I am 46 years old and I’ve struggled with substance use disorder since about the age of 14. Even on my best day I could never imagine how I feel today, that I am sober, clean, and grateful. I spent half of my life incarcerated due to using drugs. I was in and out of the system throughout the first 18 years of my life. Then, I was sentenced to 6 to 12 years in state prison, in which I served 10 years from age 18 through age 28. Once released, it was difficult to adjust back into society. I couldn’t adjust, so, as always, I turned to drugs and alcohol. For the next 10 years, I lived a life of homelessness and addiction on the streets of Kensington, except for the times that I was picked up on warrants landing me right back in jail. Years ago, the stigma around addiction was even worse than it is today. No one understood or even wanted to take the time to understand. I was alone. I just wanted to die. The only reason why I never took my own life was because of my faith in God.
I had lost all contact with my family. No one wanted anything to do with me. I didn’t even want anything to do with me. As years passed the pain, as well as my addiction to fentanyl and alcohol, only became worse. I wanted to stop and even tried going away into treatment, but it was like my body was so physically addicted to alcohol and drugs that treatment centers would send me out of the facility to an emergency room within two days because of seizures and how sick I would become. I had eventually accepted that this would be my life, that I would never be able to stop. So, I just continued to pour as much poison in my body as possible hoping to speed up the inevitable. My mind, heart, and body were beyond exhausted. I wanted what other people had but could never seem to get it.

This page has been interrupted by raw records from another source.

Lemma root_key_safe i t k :
  ts !! i = Some t -> type t = JSMN_STRING -> parent t = 0 -> keys_ok k ->
  exists k', root_key js (Z.of_nat i) (start t) k = Done k' /\ keys_ok k'.
Proof using Hlen Hparsed.
  intros Ht Hty Hp Hk. unfold root_key.
  compare lit_wifi; [eexists; split; [done |]; keys_as_before; by eapply named_here |].
  compare lit_lwm2m; [eexists; split; [done |]; keys_as_before; by eapply named_here |].
  compare lit_ntp; eexists; (split; [done |]); [keys_as_before; by eapply named_here | done].
Qed.

Lemma wifi_dest_safe i t :
  ts !! i = Some t -> type t = JSMN_STRING -> exists dest, wifi_dest js (start t) = Done dest.
Proof using Hlen Hparsed.
  intros Ht Hty. unfold wifi_dest. compare lit_ssid; [by eexists |]. compare lit_key; by eexists.
Qed.

Lemma psk_dest_safe i t :
  ts !! i = Some t -> type t = JSMN_STRING -> exists dest, psk_dest js (start t) = Done dest.
Proof using Hlen Hparsed.
  intros Ht Hty. unfold psk_dest. compare lit_id; [by eexists |]. compare lit_key; by eexists.
Qed.

Lemma lwm2m_dest_safe i t k :
  ts !! i = Some t -> type t = JSMN_STRING -> lwm2m_key k + 1 = parent t -> keys_ok k ->
  exists dest k', lwm2m_dest js (Z.of_nat i) (start t) k = Done (dest, k') /\ keys_ok k'.
Proof using Hlen Hparsed.
  intros Ht Hty Hp Hk. unfold lwm2m_dest.
  compare lit_uri; [by do 2 eexists |].
  compare lit_psk.
  { do 2 eexists. split; [done |]. pose proof (found_parent i t _ _ 1 Ht ltac:(lia) (ok_lwm2m_key _ Hk) Hp).
    keys_as_before. exists (lwm2m_key k). split; [done |]. by eapply named_here. }
  compare lit_bootstrap; by do 2 eexists.
Qed.

Lemma walk_token_safe i t k c :
  ts !! i = Some t -> keys_ok k -> config_ok c ->
  (exists k' c', walk_token js ts (Z.of_nat i) k c = Done (k', c') /\ keys_ok k' /\ config_ok c') \/
  walk_token js ts (Z.of_nat i) k c = Fault /\ (past_end \/ long_url).
Proof using Hlen Hmax Hparsed.
  intros Ht Hk Hok. unfold walk_token. rewrite (fetch_ok ts _ t) by (lia || by rewrite Nat2Z.id).
  cbn [mbind outcome_bind]. cbv zeta.
  destruct (bool_decide_reflect (type t = JSMN_STRING)) as [Hty | Hty].
  2:{ rewrite !andb_false_r. left. destruct (Z.eqb_spec (ntp_url_key k) (parent t)) as [Hp|]; [|by do 2 eexists].
      destruct (bool_decide_reflect (type t = JSMN_ARRAY)) as [Ha |]; [|by do 2 eexists]. do 2 eexists. split; [done |].
      split; [|done]. pose proof (found_parent i t _ _ 0 Ht ltac:(lia) (ok_url_key _ Hk) ltac:(lia)) as Hu.
      keys_as_before. split; [lia |]. exists t. rewrite Nat2Z.id, <- Hp. done. }
  rewrite !andb_true_r. destruct (Z.eqb_spec 0 (parent t)) as [Hp | _].
  { destruct (root_key_safe i t k Ht Hty ltac:(done) Hk) as (k1 & -> & Hk1). left. by do 2 eexists. }
  destruct (Z.eqb_spec (wifi_key k + 1) (parent t)) as [Hp | _].
  { pose proof (found_parent i t _ _ 1 Ht ltac:(lia) (ok_wifi_key _ Hk) Hp) as Hz.
    destruct (wifi_dest_safe i t Ht Hty) as (dest & ->). cbn [mbind outcome_bind].
    destruct (copy_value_safe i t (wifi_key k) dest c Ht Hty) as [(c' & -> & Hc') | [-> Hpe]];
      [done | done | by left | left; by do 2 eexists | right; auto]. }
  destruct (Z.eqb_spec (lwm2m_key k + 1) (parent t)) as [Hp | _].
  { pose proof (found_parent i t _ _ 1 Ht ltac:(lia) (ok_lwm2m_key _ Hk) Hp) as Hz.
    destruct (lwm2m_dest_safe i t k Ht Hty Hp Hk) as (dest & k1 & -> & Hk1). cbn [mbind outcome_bind].
    destruct (copy_value_safe i t (lwm2m_key k) dest c Ht Hty) as [(c' & -> & Hc') | [-> Hpe]];
      [done | done | by right; left | left; by do 2 eexists | right; auto]. }
  destruct (Z.eqb_spec (ntp_key k + 1) (parent t)) as [Hp | _].
  { pose proof (found_parent i t _ _ 1 Ht ltac:(lia) (ok_ntp_key _ Hk) Hp) as Hz.
    compare lit_url; left; do 2 eexists; (split; [done |]); [|done]. split; [|done].
    keys_as_before. exists (ntp_key k). split; [done |]. by eapply named_here. }
  destruct (bool_decide_reflect (type t = JSMN_ARRAY)) as [Ha |]; [by rewrite Hty in Ha |]. rewrite andb_false_r.
  destruct (Z.eqb_spec (ntp_url_array k) (parent t)) as [Hp | _].
  { destruct (string_tok i t Ht Hty) as (Hs & He & _ & Hnz).
    rewrite u32_id by (unfold is_u32; lia).
    destruct (Z.le_gt_cases (end_ t - start t) 64) as [Hfit | Hlong].
    - left. rewrite (strncpy_fill _ js _ (end_ t)); try done; try lia.
      + do 2 eexists. split; [done |]. split; [done |]. apply set_ntp_url_ok; [done | apply length_fill].
      + rewrite ok_url by done. lia.
    - right. split.
      + unfold strncpy_at. apply bind_fault, (copy_chars_overrun _ js); rewrite ?ok_url by done; try lia.
        rewrite Z2Nat.id by lia. by replace (start t + (end_ t - start t)) with (end_ t) by lia.
      + right. destruct (found_parent i t _ _ 0 Ht ltac:(lia) (ok_url_array _ Hk) ltac:(lia)) as (Hz & u & Hu & Hau & Hin).
        exists i, (Z.to_nat (ntp_url_array k)), t, u. split_and!; (done || lia). }
  destruct (Z.eqb_spec (lwm2m_psk_key k + 1) (parent t)) as [Hp | _].
  { pose proof (found_parent i t _ _ 1 Ht ltac:(lia) (ok_psk_key _ Hk) Hp) as Hz.
    destruct (psk_dest_safe i t Ht Hty) as (dest & ->). cbn [mbind outcome_bind].
    destruct (copy_value_safe i t (lwm2m_psk_key k) dest c Ht Hty) as [(c' & -> & Hc') | [-> Hpe]];
      [done | done | by right; right | left; by do 2 eexists | right; auto]. }
  left. by do 2 eexists.
Qed.
Definition get_public_identiy (o : object L) (secObjInstID : Z) : option (bytes * Z) :=
  t ← list_find secObjInstID (instanceList o); Some (public_identity t, public_identity_len t).

Definition get_security_mode (o : object L) (secObjInstID : Z) : Z :=
  match list_find secObjInstID (instanceList o) with
  | Some t => security_mode t
  | None => security_mode_no_sec
  end.
End security.

(** ** Requests *)

(** What the objects promise is written down here once more, as tables: the
    number of each resource and what a record of it holds, in the order in which
    a whole instance is answered. *)
Inductive content := CText (s : bytes) | COpaque (s : bytes) | CInt (v : Z) | CBool (b : bool) | CFloat (v : Z).
Abbreviation resources := (list (Z * content)).

Definition device_table (now : Z) : resources :=
  [(0, CText (lit "Llobetian Tecnologica")); (1, CText (lit "XDK100 FreeRTOS+Wakaama+mbedTLS"));
   (2, CText (lit "15-01021")); (3, CText (lit "v0.0.0")); (18, CText (lit "Bosch XDK110"));
   (19, CText (lit "v0.0.0")); (9, CInt 100); (13, CInt now); (16, CText (lit "U"))].

Definition accelerometer_table (v : accelerometer_values) : resources :=
  [(5702, CFloat (accel_x v)); (5703, CFloat (accel_y v)); (5704, CFloat (accel_z v));
   (5701, CText (lit "LSB")); (5750, CText (lit "Bosch Sensortec BMA280"))].

Definition temperature_table (t : temperature) : resources :=
  [(5700, CFloat (value t)); (5701, CText (lit "degree Celsius")); (5750, CText (lit "Bosch Sensortec BME280"))].

(** Key material is the stored bytes, and one byte of zero when there are none. *)
Definition key_material (buf : bytes) (len : Z) : content :=
  COpaque (if 0 <? len then take (Z.to_nat len) buf else [0]).

Definition security_table (t : security_instance) : resources :=
  [(0, CText (cstring (uri t))); (1, CBool (isBootstrap t)); (2, CInt (security_mode t));
   (3, key_material (public_identity t) (public_identity_len t));
   (4, key_material (server_identity t) (server_identity_len t));
   (5, key_material (secret_key t) (secret_key_len t)); (6, CInt 3);
   (7, COpaque (lit "12345" ++ [0])); (8, COpaque (lit "1234567890abcdefghijklmnopqrstu" ++ [0]));
   (9, CInt 0); (10, CInt (shortID t)); (11, CInt (clientHoldOffTime t))].

Fixpoint resource (T : resources) (i : Z) : option content :=
  match T with [] => None | (j, c) :: T => if i =? j then Some c else resource T i end.

(** The code a number gets that is not in the table: the device's reboot can be
    executed, not read. *)
Definition not_found (i : Z) : coap := COAP_404_NOT_FOUND.
Definition device_refuses (i : Z) : coap := if i =? 4 then COAP_405_METHOD_NOT_ALLOWED else COAP_404_NOT_FOUND.

Section requests.
Context {D : Type} {DD : Lwm2mData D}.

Definition record_of (c : content) (d : D) : D :=
  match c with
  | CText s => data_encode_string s d
  | COpaque s => data_encode_opaque s d
  | CInt v => data_encode_int v d
  | CBool b => data_encode_bool b d
  | CFloat v => data_encode_float v d
  end.

(** One record.  The device and the security object refuse a record of several
    resource instances ([strict]). *)
Definition look_up (T : resources) (refuse : Z -> coap) (strict : bool) (d : D) : coap * D :=
  if strict && bool_decide (data_kind d = LWM2M_TYPE_MULTIPLE_RESOURCE) then (COAP_404_NOT_FOUND, d)
  else match resource T (data_id d) with
       | Some c => (COAP_205_CONTENT, record_of c d)
       | None => (refuse (data_id d), d)
       end.

(** Reading from a table.  A request that names records is answered record by
    record ([answered]): 2.05 with all of them filled in, or the code of the
    first that is refused, with those before it filled in and the rest as they
    came.  A request for the whole instance answers with the whole table, or
    with 5.00 when there is no memory for its array. *)
Definition reads_table (T : resources) (refuse : Z -> coap) (strict : bool)
    (read : bool -> Z -> list D -> option (coap * list D)) : Prop :=
  (forall mem ds, ds <> [] -> read mem (Z.of_nat (length ds)) ds = Some (answered (look_up T refuse strict) ds))
  /\ read true 0 [] = Some (COAP_205_CONTENT, map (fun e => record_of (snd e) (data_new (fst e))) T)
  /\ read false 0 [] = Some (COAP_500_INTERNAL_SERVER_ERROR, []).

(** Discovering a table: the numbers asked for must all be in it; a request for
    the whole object answers with all numbers of the table. *)
Definition discovers_table (T : resources)
    (discover : bool -> Z -> list D -> option (coap * list D)) : Prop :=
  (forall mem ds, ds <> [] -> discover mem (Z.of_nat (length ds)) ds
     = Some (if bool_decide (Forall (fun d => is_Some (resource T (data_id d))) ds)
             then COAP_205_CONTENT else COAP_404_NOT_FOUND, ds))
  /\ discover true 0 [] = Some (COAP_205_CONTENT, map (fun e => data_new (fst e)) T)
  /\ discover false 0 [] = Some (COAP_500_INTERNAL_SERVER_ERROR, []).

(** The switches against the tables. *)
Ltac resource_cases d :=
  unfold look_up, single, not_found, device_refuses; simpl resource;
  try (destruct (decide (data_kind d = LWM2M_TYPE_MULTIPLE_RESOURCE)) as [Hk|Hk];
       [rewrite (bool_decide_eq_true_2 _ Hk); reflexivity | rewrite (bool_decide_eq_false_2 _ Hk)]);
  cbn [andb]; cbv delta [
    RES_O_MANUFACTURER RES_O_MODEL_NUMBER RES_O_SERIAL_NUMBER RES_O_FIRMWARE_VERSION RES_M_REBOOT
    RES_O_BATTERY_LEVEL RES_O_CURRENT_TIME RES_M_BINDING_MODES RES_O_HARDWARE_VERSION RES_O_SOFTWARE_VERSION
    lwm2m_accel_x_value lwm2m_accel_y_value lwm2m_accel_z_value lwm2m_accel_sensor_units
    lwm2m_accel_application_type lwm2m_temp_sensor_value lwm2m_temp_sensor_units lwm2m_temp_application_type
    lwm2m_security_uri lwm2m_security_bootstrap lwm2m_security_mode lwm2m_security_own_public_identity
    lwm2m_security_server_public_key lwm2m_security_own_secret_key lwm2m_security_sms_security_mode
    LWM2M_SECURITY_SMS_KEY_PARAM_ID LWM2M_SECURITY_SMS_SECRET_KEY_ID LWM2M_SECURITY_SMS_SERVER_NUMBER_ID
    LWM2M_SECURITY_SHORT_SERVER_ID LWM2M_SECURITY_HOLD_OFF_ID];
  repeat match goal with |- context [data_id d =? ?k] => destruct (Z.eqb_spec (data_id d) k) end;
  first [reflexivity | lia | congruence].

Lemma device_looks_up now (d : D) : single (prv_set_value now) d = look_up (device_table now) device_refuses true d.
Proof. unfold prv_set_value. resource_cases d. Qed.

Lemma accel_looks_up v (d : D) : accel_value v d = look_up (accelerometer_table v) not_found false d.
Proof. unfold accel_value. resource_cases d. Qed.

Lemma temp_looks_up t (d : D) : temp_value t d = look_up (temperature_table t) not_found false d.
Proof. unfold temp_value. resource_cases d. Qed.

Lemma encode_key_material buf len (d : D) : encode_bytes buf len d = record_of (key_material buf len) d.
Proof. unfold encode_bytes, key_material. simpl. by destruct (0 <? len). Qed.

Lemma security_looks_up t (d : D) : single (prv_get_value t) d = look_up (security_table t) not_found true d.
Proof. unfold single, prv_get_value. rewrite !encode_key_material. resource_cases d. Qed.

Lemma answered_ext (f g : D -> coap * D) ds : (forall d, f d = g d) -> answered f ds = answered g ds.
Proof. intros E. induction ds as [|d ds IH]; [done |]. simpl. by rewrite E, IH. Qed.

Context {DLAWS : Lwm2mDataLaws D}.

Lemma whole_records mem ids (ds : list D) :
  ds <> [] -> whole mem ids (Z.of_nat (length ds)) ds = Some (Z.of_nat (length ds), ds).
Proof. unfold whole. destruct ds; [done | simpl; by destruct (Z.eqb_spec (Z.of_nat (S (length ds))) 0)]. Qed.

(** A table whose numbers are different finds all its own entries. *)
Lemma look_up_all T refuse strict : NoDup T.*1 ->
  answered (look_up T refuse strict) (map data_new T.*1)
  = (COAP_205_CONTENT, map (fun e => record_of (snd e) (data_new (fst e))) T).
Proof using DLAWS.
  intros Hn. assert (forall e, e ∈ T -> look_up T refuse strict (data_new (fst e))
                                = (COAP_205_CONTENT, record_of (snd e) (data_new (fst e)))) as Hl.
  { intros [i c] Hin. unfold look_up. rewrite data_new_kind, data_new_id, (bool_decide_eq_false_2 (_ = _)), andb_false_r by done.
    simpl. assert (resource T i = Some c) as ->; [| done]. induction T as [|[j c'] T IH]; [by apply elem_of_nil in Hin |].
    apply list.NoDup_cons in Hn as [Hj Hn]. simpl. destruct (Z.eqb_spec i j) as [->|Hne].
    - apply elem_of_cons in Hin as [[= ->]|Hin]; [done |]. exfalso. apply Hj. by apply (list_elem_of_fmap_2 fst) in Hin.
    - apply elem_of_cons in Hin as [[= -> ->]|Hin]; [done |]. by apply IH. }
  revert Hl. generalize (look_up T refuse strict). intros f Hl. clear Hn. induction T as [|e T IH]; [done |].
  rewrite fmap_cons. cbn [map answered]. rewrite (Hl e) by apply list_elem_of_here. cbn [fst snd decide].
  rewrite IH; [done |]. intros x Hx. apply Hl. by apply list_elem_of_further.
Qed.

(** The two shapes of read callbacks. *)
Lemma do_reads_table T refuse strict ids (answer : D -> coap * D) :
  ids = T.*1 -> NoDup T.*1 -> T <> [] -> (forall d, answer d = look_up T refuse strict d) ->
  reads_table T refuse strict (fun mem numData ds =>
    match whole mem ids numData ds with
    | None => Some (COAP_500_INTERNAL_SERVER_ERROR, [])
    | Some (numData, ds) => do_records answer numData ds
    end).
Proof using DLAWS.
  intros -> Hn Hne Ha. split; [| split; [| done]].
  - intros mem ds Hds. rewrite whole_records by done. cbv iota beta.
    rewrite do_records_answered by done. by rewrite (answered_ext _ _ _ Ha).
  - simpl. rewrite <- (length_map data_new), do_records_answered, (answered_ext _ _ _ Ha), look_up_all; [done.. |].
    by destruct T.
Qed.

Lemma for_reads_table T refuse strict ids (answer : D -> coap * D) :
  ids = T.*1 -> NoDup T.*1 -> T <> [] -> (forall d, answer d = look_up T refuse strict d) ->
  reads_table T refuse strict (read_values ids answer).
Proof using DLAWS.
  intros -> Hn Hne Ha. unfold read_values. split; [| split; [| done]].
  - intros mem ds Hds. rewrite whole_records by done. cbv iota beta.
    destruct (Z.ltb_spec (Z.of_nat (length ds)) 0); [lia |].
    rewrite for_records_answered by (by right). by rewrite (answered_ext _ _ _ Ha).
  - simpl. destruct (Z.ltb_spec (Z.of_nat (length T.*1)) 0); [lia |].
    rewrite <- (length_map data_new), for_records_answered, (answered_ext _ _ _ Ha), look_up_all; [done.. |].
    right. by destruct T.
Qed.

Lemma answered_listed T (ds : list D) :
  answered (listed T.*1) ds
  = (if bool_decide (Forall (fun d => is_Some (resource T (data_id d))) ds)
     then COAP_205_CONTENT else COAP_404_NOT_FOUND, ds).
Proof.
  assert (forall i, i ∈ T.*1 <-> is_Some (resource T i)) as Hin.
  { intros i. induction T as [|[j c] T IH]; simpl; [rewrite elem_of_nil; split; [done | by intros [? [=]]] |].
    rewrite elem_of_cons, IH. destruct (Z.eqb_spec i j); [split; [by eexists | by left] | tauto]. }
  assert (forall d : D, listed T.*1 d = (if bool_decide (is_Some (resource T (data_id d)))
                                     then COAP_205_CONTENT else COAP_404_NOT_FOUND, d)) as Hl.
  { intros d. unfold listed. destruct (decide _) as [Hd|Hd]; rewrite Hin in Hd;
      [by rewrite bool_decide_eq_true_2 | by rewrite bool_decide_eq_false_2]. }
  induction ds as [|d ds IH]; [done |]. cbn [answered]. rewrite Hl. cbn [fst snd].
  rewrite (bool_decide_ext _ _ (list.Forall_cons _ d ds)), bool_decide_and.
  destruct (bool_decide (is_Some _)); cbn [andb]; [| by rewrite decide_False].
  rewrite decide_True, IH by done. by destruct (bool_decide _).
Qed.

Lemma discover_table T ids ret :
  ids = T.*1 ->
  discovers_table T (fun mem numData (ds : list D) =>
    if numData =? 0
    then match whole mem ids numData ds with
         | None => Some (COAP_500_INTERNAL_SERVER_ERROR, [])
         | Some (_, ds) => Some (COAP_205_CONTENT, ds)
         end
    else for_records (listed ids) ret numData ds).
Proof.
  intros ->. split; [| split; [| done]].
  - intros mem ds Hds. destruct (Z.eqb_spec (Z.of_nat (length ds)) 0) as [E|_]; [destruct ds; [done | simpl in E; lia] |].
    rewrite for_records_answered by (by right). by rewrite answered_listed.
  - simpl. do 2 f_equal. unfold fmap. by rewrite <- (list_fmap_compose fst data_new T).
Qed.
End requests.

Ltac distinct_numbers := match goal with |- NoDup ?l => exact (bool_decide_unpack (NoDup l) I) end.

Fast forward and I was on streets suffering from illnesses. One day I felt so sick I couldn’t move. I ached everywhere and had a hard time breathing. I thought I was dying. I was scared to death to go to the hospital because I was scared of the withdrawal and how I would be treated because I was in active addiction. An outreach worker came along and saw that I was sucking on an inhaler just to breathe. I felt like I was going into withdrawal from everything because I was not able to drink or use because I was so sick. I did have a person drive me to the ER. Most of those three weeks are just a blur to me. I had pneumonia and a sepsis infection going through my body. I was put into a medically-induced coma for two weeks. During that time someone advocated for me making sure that my symptoms were being treated and that doctors took very good care of me. I have had many ups and downs since then because I had to learn to walk again, write again, use my arms, and many other basic tasks. It’s been a process.
This is why I am sharing my story. I feel that God slowed me down for a reason. I was not able to do it on my own. I had support and medication-assisted recovery to help me along my journey. I was never one to believe in medication to help me get off drugs since I thought it was a sign of weakness. I learned that everyone’s journey is different and this worked for me. Today, I still have medical issues and sometimes still have to face the ignorant people that continue to stigmatize me from my past, but I am grateful for today. I volunteer with a couple of organizations and help others who are out there struggling the same way I once was myself. I could go on and on about Narcan. I was saved by it over 40 times. I should have been dead but I am here for a reason, to help others and give back. I have been sober for 24 months now and have started to take classes to become a Certified Recovery Specialist as I hope to soon work in this field helping others. Recovery is possible! I am living my best life ever.